[Work instructions]
Which lines in the records below mention the word "eexists"? Copy each one out.

Collected data entries
==================================================

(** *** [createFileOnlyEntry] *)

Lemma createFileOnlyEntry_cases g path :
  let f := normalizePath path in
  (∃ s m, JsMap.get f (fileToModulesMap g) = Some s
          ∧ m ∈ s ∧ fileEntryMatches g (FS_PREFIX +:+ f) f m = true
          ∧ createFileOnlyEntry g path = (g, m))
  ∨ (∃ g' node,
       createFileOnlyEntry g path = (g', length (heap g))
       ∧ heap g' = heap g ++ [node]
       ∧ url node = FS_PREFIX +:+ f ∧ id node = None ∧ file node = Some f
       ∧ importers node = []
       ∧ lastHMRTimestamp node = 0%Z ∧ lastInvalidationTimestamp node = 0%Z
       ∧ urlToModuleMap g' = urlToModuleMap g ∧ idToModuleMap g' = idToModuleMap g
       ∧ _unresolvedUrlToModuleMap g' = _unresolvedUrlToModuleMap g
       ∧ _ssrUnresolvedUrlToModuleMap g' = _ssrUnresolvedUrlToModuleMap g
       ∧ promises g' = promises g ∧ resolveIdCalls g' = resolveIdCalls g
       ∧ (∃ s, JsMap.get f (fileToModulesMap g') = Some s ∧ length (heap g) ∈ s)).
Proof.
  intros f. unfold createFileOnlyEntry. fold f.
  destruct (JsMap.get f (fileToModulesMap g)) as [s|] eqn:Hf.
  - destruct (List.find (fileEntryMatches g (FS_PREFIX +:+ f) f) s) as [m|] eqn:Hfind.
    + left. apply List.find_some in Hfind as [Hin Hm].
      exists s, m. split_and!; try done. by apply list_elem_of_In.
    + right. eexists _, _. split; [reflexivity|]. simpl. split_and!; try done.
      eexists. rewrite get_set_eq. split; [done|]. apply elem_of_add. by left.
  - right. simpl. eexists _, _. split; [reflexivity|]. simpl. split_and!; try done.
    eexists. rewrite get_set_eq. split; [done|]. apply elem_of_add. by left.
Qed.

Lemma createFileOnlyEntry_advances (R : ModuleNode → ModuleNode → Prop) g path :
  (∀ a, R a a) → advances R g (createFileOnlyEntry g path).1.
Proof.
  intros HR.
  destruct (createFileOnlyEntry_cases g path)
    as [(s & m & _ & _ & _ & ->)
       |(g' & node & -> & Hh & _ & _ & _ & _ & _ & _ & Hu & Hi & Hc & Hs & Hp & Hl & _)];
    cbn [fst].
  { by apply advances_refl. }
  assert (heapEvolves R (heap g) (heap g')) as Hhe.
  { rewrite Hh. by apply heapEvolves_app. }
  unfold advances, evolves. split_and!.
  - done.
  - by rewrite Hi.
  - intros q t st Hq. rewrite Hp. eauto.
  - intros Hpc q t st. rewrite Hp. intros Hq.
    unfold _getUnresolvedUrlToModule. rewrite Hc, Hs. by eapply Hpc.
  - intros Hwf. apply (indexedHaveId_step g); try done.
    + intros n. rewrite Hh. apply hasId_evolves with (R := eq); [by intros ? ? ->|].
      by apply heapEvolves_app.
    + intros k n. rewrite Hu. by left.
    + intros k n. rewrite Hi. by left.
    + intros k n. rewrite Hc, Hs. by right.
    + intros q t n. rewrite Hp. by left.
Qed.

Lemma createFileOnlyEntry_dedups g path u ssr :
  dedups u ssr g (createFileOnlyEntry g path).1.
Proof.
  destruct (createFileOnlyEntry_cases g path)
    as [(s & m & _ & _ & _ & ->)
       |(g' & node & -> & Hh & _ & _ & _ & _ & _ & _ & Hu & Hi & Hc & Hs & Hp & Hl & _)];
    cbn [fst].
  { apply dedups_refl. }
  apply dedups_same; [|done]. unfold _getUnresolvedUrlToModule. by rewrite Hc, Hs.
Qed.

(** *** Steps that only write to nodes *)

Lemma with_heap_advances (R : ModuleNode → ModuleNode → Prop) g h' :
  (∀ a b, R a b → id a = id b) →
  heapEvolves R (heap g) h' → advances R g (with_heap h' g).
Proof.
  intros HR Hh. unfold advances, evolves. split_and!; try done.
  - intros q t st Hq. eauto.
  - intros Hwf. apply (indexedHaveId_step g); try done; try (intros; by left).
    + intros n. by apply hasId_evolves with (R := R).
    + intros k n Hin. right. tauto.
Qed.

==================================================

[Response]
    + right. eexists _, _. split; [reflexivity|]. simpl. split_and!; try done.
      eexists. rewrite get_set_eq. split; [done|]. apply elem_of_add. by left.
  - right. simpl. eexists _, _. split; [reflexivity|]. simpl. split_and!; try done.
    eexists. rewrite get_set_eq. split; [done|]. apply elem_of_add. by left.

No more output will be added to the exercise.